For one such as I, having received both childhood and adult diagnoses for ADHD, the implications of this sort of research necessarily extend beyond the scholarly, objective, and scientific.  An understanding of the social significance and potential benefit of ADHD is inexorable from my sense of place within society, and so this project could not be conducted without my facing as many personal questions and insights as I did academic ones.  These implications that make this sort of research all the more crucial, allowing those afflicted with the ADHD condition to find social roles that are informed by the evolutionary role it has historically played.
For some time, ADHD was believed to be a purely modern phenomenon: an aberrant symptom of particular individuals’ dissonance with structured, centralized, agricultural society.  Breakthroughs in genetics have shed doubt on this theory.  Evidence of statistically significant relationships between ADHD and the seven-repeat allele of the gene dopamine receptor D4, as well as other genes, suggest not only a genetic origin (or heterogeneous family of genetic origins), but a role of positive evolutionary significance.  What prior concepts have characterized as symptoms of disorder, such as dangerous behavior, unpredictability, and lack of focus, this research casts in a more neutral light as novelty-seeking, behavioral variability, and adaptability.

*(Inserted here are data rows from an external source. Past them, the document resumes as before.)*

(** After a login with the password, from an address that is not
    locked, the token is accepted from that address for the next 24
    hours, and its use starts the 24 hours again. *)
Theorem login_then_authorized (ADMIN_PASS clientIP token : string) (now later : Z)
    (s : auth_state) :
  ADMIN_PASS ≠ EmptyString →
  (List.length (default [] (clean_attempts now (authAttempts s) !! clientIP))
   < MAX_AUTH_ATTEMPTS)%nat →
  later - now ≤ SESSION_TIMEOUT →
  let r1 := login ADMIN_PASS clientIP now (Some ADMIN_PASS) (Some token) s in
  let r2 := authMiddleware (Some token) (Some clientIP) later (fst r1) in
  snd r1 = (200, LoginToken token)
  ∧ snd r2 = AuthNext
  ∧ sessions (fst r2) !! token = Some (Session later clientIP).
Proof.
  intros Hpass Hfree Hlater. cbv zeta. unfold login.
  rewrite decide_False by lia.
  destruct (String.eqb_spec ADMIN_PASS EmptyString) as [|_]; [done|].
  rewrite String.eqb_refl. simpl. split; [done|].
  unfold authMiddleware. simpl. rewrite lookup_insert_eq. simpl.
  rewrite decide_False by lia.
  rewrite bool_decide_eq_true_2 by done. rewrite andb_false_r. simpl.
  by rewrite lookup_insert_eq.
Qed.
(** C4: [get_prediction] returns a record exactly when the store holds a
    prediction with the requested id whose owner is the authenticated user,
    and the record it returns is such a row (the row itself when ids are
    unique); in every other case, whether the id is unknown or belongs to
    another user, it raises the one [NotFound] exception (status 404, the
    same detail). *)
Theorem get_prediction_owned_or_not_found
    (prediction_id : Z) (current_user : User.t) (db : Session) :
  (∀ p, get_prediction prediction_id current_user db = Returned p →
        p ∈ predictions db ∧ Prediction.id p = prediction_id
        ∧ Prediction.user_id p = User.id current_user)
  ∧ ((∃ p, get_prediction prediction_id current_user db = Returned p)
     ↔ ∃ p, p ∈ predictions db ∧ Prediction.id p = prediction_id
            ∧ Prediction.user_id p = User.id current_user)
  ∧ (get_prediction prediction_id current_user db = Raised NotFound
     ↔ ∀ p, p ∈ predictions db → Prediction.id p = prediction_id →
            Prediction.user_id p ≠ User.id current_user)
  ∧ (NoDup (Prediction.id <$> predictions db) →
     ∀ p, p ∈ predictions db → Prediction.id p = prediction_id →
          Prediction.user_id p = User.id current_user →
          get_prediction prediction_id current_user db = Returned p)
  ∧ status_code NotFound = 404.
Proof.
  unfold get_prediction.
  pose proof (query_first_Some (owned_with_id prediction_id current_user)
                (predictions db)) as HSome.
  pose proof (query_first_None (owned_with_id prediction_id current_user)
                (predictions db)) as HNone.
  unfold owned_with_id in HSome, HNone.
  destruct (query_first _ (predictions db)) as [q|].
  - destruct (HSome q eq_refl) as (Hin & Hid & Hown).
    split; [by intros p [= <-]|].
    split; [split; [intros _|intros _; by exists q]; by exists q|].
    split; [split; [discriminate|intros Hno; by destruct (Hno q)]|].
    split; [|done].
    intros Hnd p Hp Hpid Hpown. f_equal.
    apply (NoDup_fmap_same_key Prediction.id (predictions db)); congruence.
  - destruct HNone as [HN _]. specialize (HN eq_refl).
    split; [discriminate|].
    split; [split; [intros [p [=]]|]|].
    { intros (p & Hp & Hpid & Hpown). by destruct (HN p). }
    split; [split; [intros _ p Hp Hpid Hpown; by destruct (HN p)|done]|].
    split; [|done].
    intros _ p Hp Hpid Hpown. by destruct (HN p).
Qed.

The evolutionary significance of ADHD can be summarized as the phenomenon in which “unpredictable behaviour by a minority optimizes results for the group,” as stated in the abstract of the primary basis of this research, “the Evolution of Hyperactivity, Impulsivity, and Cognitive Diversity” (Williams et al).  The social function of ADHD is to provide a society with a minority of members driven to exploration and risk.  Social experiments born of the study of evolutionary altruism have confirmed the measurable benefit that minority risk-taking confers upon the whole of the group.  These benefits are most pronounced in activities such as combat, exploration, and discovery and dissemination of new information.  The behavioral nature of these traits and ethno-geographic distribution of associated genes suggest that they evolved early in human history, facilitating and influencing hunter-gatherer societies and migrations for thousands of years before the advent of technological society, dispensing with theories of a modern origin of the disorder.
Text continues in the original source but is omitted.